Lemma safe_GetInternalSerial : safe Inv p (USB_Device_GetInternalSerialDescriptor boot_signature_byte_get).
Proof.
  unfold USB_Device_GetInternalSerialDescriptor, USB_Device_GetSerialString, GetGlobalInterruptMask,
    GlobalInterruptDisable, SetGlobalInterruptMask, Endpoint_ClearSETUP.
  apply (safe_to_safe Inv p (fun _ => True)), (safe_to_bind Inv p (fun s => (length s <= 100)%nat)).
  - do 3 (apply safe_then; [auto with safe|intros ?]). apply safe_to_ret, Nat.leb_le. by vm_compute.
  - intros s Hs. set (d := signature_descriptor s).
    assert (Z.of_nat (length d) < 65536) as Hd.
    { unfold d, signature_descriptor. rewrite length_app, pack_length. change (sum_list _) with 2%nat.
      assert (length (flat_map (le_bytes 2) s) = 2 * length s)%nat as -> by (induction s; cbn in *; lia). lia. }
    destruct (safe_write_control Inv p d (Z.of_nat (length d))) as [Hw _]; [lia|lia|].
    apply safe_then; [auto with safe|intros _]. apply safe_then; [done|intros _].
    intros w Hi. eapply wp_mono; [by apply safe_clear_out|done].
Qed.
Lemma safe_GetDescriptor : safe Inv p (USB_Device_GetDescriptor boot_signature_byte_get).
Proof.
  apply safe_request_then; [done|]. intros r _. destruct (_ =? _); [apply safe_GetInternalSerial|].
  pose proof (safe_descriptor (wValue r) (wIndex r)) as [H2 H3]. destruct (GetDescriptor _ _) as [d size].
  cbn [fst snd] in *. destruct (size =? NO_DESCRIPTOR); [apply safe_ret|].
  apply safe_seq; [apply safe_reg_andn|intros _]. apply safe_seq; [exact (proj1 (safe_write_control Inv p d size H2 H3))|intros _]. apply safe_clear_out.
Qed.
Lemma safe_GetStatus : safe Inv p (USB_Device_GetStatus (G := G)).
Proof.
  unfold USB_Device_GetStatus, send_status, Endpoint_SelectEndpoint, Endpoint_IsStalled, Endpoint_ClearSETUP,
    Endpoint_Write_16_LE. safe.
Qed.
Lemma safe_ClearSetFeature : safe Inv p (USB_Device_ClearSetFeature (G := G)).
Proof.
  unfold USB_Device_ClearSetFeature, clear_set_halt, feature_done, Endpoint_SelectEndpoint, Endpoint_IsEnabled,
    Endpoint_StallTransaction, Endpoint_ClearStall, Endpoint_ResetEndpoint, Endpoint_ResetDataToggle, Endpoint_ClearSETUP.
  safe.
Qed.
#[local] Hint Resolve safe_read_request safe_SetAddress safe_SetConfiguration safe_GetConfiguration safe_GetDescriptor
  safe_GetStatus safe_ClearSetFeature : safe.

Lemma safe_ProcessControlRequest : safe Inv p (USB_Device_ProcessControlRequest boot_signature_byte_get).
Proof.
  unfold USB_Device_ProcessControlRequest, standard_request, Endpoint_IsSETUPReceived, Endpoint_ClearSETUP,
    Endpoint_StallTransaction. safe.
Qed.
Lemma safe_USBTask : safe Inv p (USB_USBTask boot_signature_byte_get).
Proof.
  unfold USB_USBTask, USB_DeviceTask, is_DeviceState, Endpoint_GetCurrentEndpoint, Endpoint_GetEndpointDirection,
    Endpoint_SelectEndpoint, Endpoint_IsSETUPReceived. safe. apply safe_ProcessControlRequest.
Qed.

(** ** The controller *)

Lemma safe_int_ops i : safe Inv p (USB_INT_Enable (G := G) i) /\ safe Inv p (USB_INT_Disable (G := G) i) /\
  safe Inv p (USB_INT_Clear (G := G) i) /\ safe Inv p (USB_INT_IsEnabled (G := G) i) /\
  safe Inv p (USB_INT_HasOccurred (G := G) i).
Proof.
  unfold USB_INT_Enable, USB_INT_Disable, USB_INT_Clear, USB_INT_IsEnabled, USB_INT_HasOccurred.
  split_and!; safe.
Qed.
Lemma safe_on_interrupt i m : safe Inv p m -> safe Inv p (on_interrupt i m).
Proof. intros Hm. destruct (safe_int_ops i) as (? & ? & ? & ? & ?). unfold on_interrupt. safe. Qed.
Lemma safe_pll : safe Inv p (pll_on_wait (G := G)) /\ safe Inv p (pll_off (G := G)).
Proof. unfold pll_on_wait, pll_off, USB_PLL_On, USB_PLL_Off, await_pll, USB_PLL_IsReady. split; safe. Qed.

#[local] Hint Extern 0 (safe _ _ (USB_INT_Enable _)) => apply safe_int_ops : safe.
#[local] Hint Extern 0 (safe _ _ (USB_INT_Disable _)) => apply safe_int_ops : safe.
#[local] Hint Extern 0 (safe _ _ (USB_INT_Clear _)) => apply safe_int_ops : safe.
#[local] Hint Extern 0 (safe _ _ pll_on_wait) => apply safe_pll : safe.
#[local] Hint Extern 0 (safe _ _ pll_off) => apply safe_pll : safe.
#[local] Hint Extern 0 (safe _ _ EVENT_USB_Device_Connect) => apply safe_Connect : safe.
#[local] Hint Extern 0 (safe _ _ EVENT_USB_Device_Disconnect) => apply safe_Disconnect : safe.
#[local] Hint Extern 0 (safe _ _ EVENT_USB_Device_Reset) => apply safe_Reset : safe.
#[local] Hint Extern 0 (safe _ _ EVENT_USB_Device_Suspend) => apply safe_Suspend : safe.
#[local] Hint Extern 0 (safe _ _ EVENT_USB_Device_WakeUp) => apply safe_WakeUp : safe.
#[local] Hint Extern 0 (safe _ _ EVENT_USB_Device_StartOfFrame) => apply safe_StartOfFrame : safe.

§ **TASK STATEMENT**
Exactly reproduce every line of the data above.

§ **THE ANSWER**
Lemma safe_GetInternalSerial : safe Inv p (USB_Device_GetInternalSerialDescriptor boot_signature_byte_get).
Proof.
  unfold USB_Device_GetInternalSerialDescriptor, USB_Device_GetSerialString, GetGlobalInterruptMask,
    GlobalInterruptDisable, SetGlobalInterruptMask, Endpoint_ClearSETUP.
  apply (safe_to_safe Inv p (fun _ => True)), (safe_to_bind Inv p (fun s => (length s <= 100)%nat)).
  - do 3 (apply safe_then; [auto with safe|intros ?]). apply safe_to_ret, Nat.leb_le. by vm_compute.
  - intros s Hs. set (d := signature_descriptor s).
    assert (Z.of_nat (length d) < 65536) as Hd.
    { unfold d, signature_descriptor. rewrite length_app, pack_length. change (sum_list _) with 2%nat.
      assert (length (flat_map (le_bytes 2) s) = 2 * length s)%nat as -> by (induction s; cbn in *; lia). lia. }
    destruct (safe_write_control Inv p d (Z.of_nat (length d))) as [Hw _]; [lia|lia|].
    apply safe_then; [auto with safe|intros _]. apply safe_then; [done|intros _].
    intros w Hi. eapply wp_mono; [by apply safe_clear_out|done].
Qed.
Lemma safe_GetDescriptor : safe Inv p (USB_Device_GetDescriptor boot_signature_byte_get).
Proof.
  apply safe_request_then; [done|]. intros r _. destruct (_ =? _); [apply safe_GetInternalSerial|].
  pose proof (safe_descriptor (wValue r) (wIndex r)) as [H2 H3]. destruct (GetDescriptor _ _) as [d size].
  cbn [fst snd] in *. destruct (size =? NO_DESCRIPTOR); [apply safe_ret|].
  apply safe_seq; [apply safe_reg_andn|intros _]. apply safe_seq; [exact (proj1 (safe_write_control Inv p d size H2 H3))|intros _]. apply safe_clear_out.
Qed.
Lemma safe_GetStatus : safe Inv p (USB_Device_GetStatus (G := G)).
Proof.
  unfold USB_Device_GetStatus, send_status, Endpoint_SelectEndpoint, Endpoint_IsStalled, Endpoint_ClearSETUP,
    Endpoint_Write_16_LE. safe.
Qed.
Lemma safe_ClearSetFeature : safe Inv p (USB_Device_ClearSetFeature (G := G)).
Proof.
  unfold USB_Device_ClearSetFeature, clear_set_halt, feature_done, Endpoint_SelectEndpoint, Endpoint_IsEnabled,
    Endpoint_StallTransaction, Endpoint_ClearStall, Endpoint_ResetEndpoint, Endpoint_ResetDataToggle, Endpoint_ClearSETUP.
  safe.
Qed.
#[local] Hint Resolve safe_read_request safe_SetAddress safe_SetConfiguration safe_GetConfiguration safe_GetDescriptor
  safe_GetStatus safe_ClearSetFeature : safe.

Lemma safe_ProcessControlRequest : safe Inv p (USB_Device_ProcessControlRequest boot_signature_byte_get).
Proof.
  unfold USB_Device_ProcessControlRequest, standard_request, Endpoint_IsSETUPReceived, Endpoint_ClearSETUP,
    Endpoint_StallTransaction. safe.
Qed.
Lemma safe_USBTask : safe Inv p (USB_USBTask boot_signature_byte_get).
Proof.
  unfold USB_USBTask, USB_DeviceTask, is_DeviceState, Endpoint_GetCurrentEndpoint, Endpoint_GetEndpointDirection,
    Endpoint_SelectEndpoint, Endpoint_IsSETUPReceived. safe. apply safe_ProcessControlRequest.
Qed.

(** ** The controller *)

Lemma safe_int_ops i : safe Inv p (USB_INT_Enable (G := G) i) /\ safe Inv p (USB_INT_Disable (G := G) i) /\
  safe Inv p (USB_INT_Clear (G := G) i) /\ safe Inv p (USB_INT_IsEnabled (G := G) i) /\
  safe Inv p (USB_INT_HasOccurred (G := G) i).
Proof.
  unfold USB_INT_Enable, USB_INT_Disable, USB_INT_Clear, USB_INT_IsEnabled, USB_INT_HasOccurred.
  split_and!; safe.
Qed.
Lemma safe_on_interrupt i m : safe Inv p m -> safe Inv p (on_interrupt i m).
Proof. intros Hm. destruct (safe_int_ops i) as (? & ? & ? & ? & ?). unfold on_interrupt. safe. Qed.
Lemma safe_pll : safe Inv p (pll_on_wait (G := G)) /\ safe Inv p (pll_off (G := G)).
Proof. unfold pll_on_wait, pll_off, USB_PLL_On, USB_PLL_Off, await_pll, USB_PLL_IsReady. split; safe. Qed.

#[local] Hint Extern 0 (safe _ _ (USB_INT_Enable _)) => apply safe_int_ops : safe.
#[local] Hint Extern 0 (safe _ _ (USB_INT_Disable _)) => apply safe_int_ops : safe.
#[local] Hint Extern 0 (safe _ _ (USB_INT_Clear _)) => apply safe_int_ops : safe.
#[local] Hint Extern 0 (safe _ _ pll_on_wait) => apply safe_pll : safe.
#[local] Hint Extern 0 (safe _ _ pll_off) => apply safe_pll : safe.
#[local] Hint Extern 0 (safe _ _ EVENT_USB_Device_Connect) => apply safe_Connect : safe.
#[local] Hint Extern 0 (safe _ _ EVENT_USB_Device_Disconnect) => apply safe_Disconnect : safe.
#[local] Hint Extern 0 (safe _ _ EVENT_USB_Device_Reset) => apply safe_Reset : safe.
#[local] Hint Extern 0 (safe _ _ EVENT_USB_Device_Suspend) => apply safe_Suspend : safe.
#[local] Hint Extern 0 (safe _ _ EVENT_USB_Device_WakeUp) => apply safe_WakeUp : safe.
#[local] Hint Extern 0 (safe _ _ EVENT_USB_Device_StartOfFrame) => apply safe_StartOfFrame : safe.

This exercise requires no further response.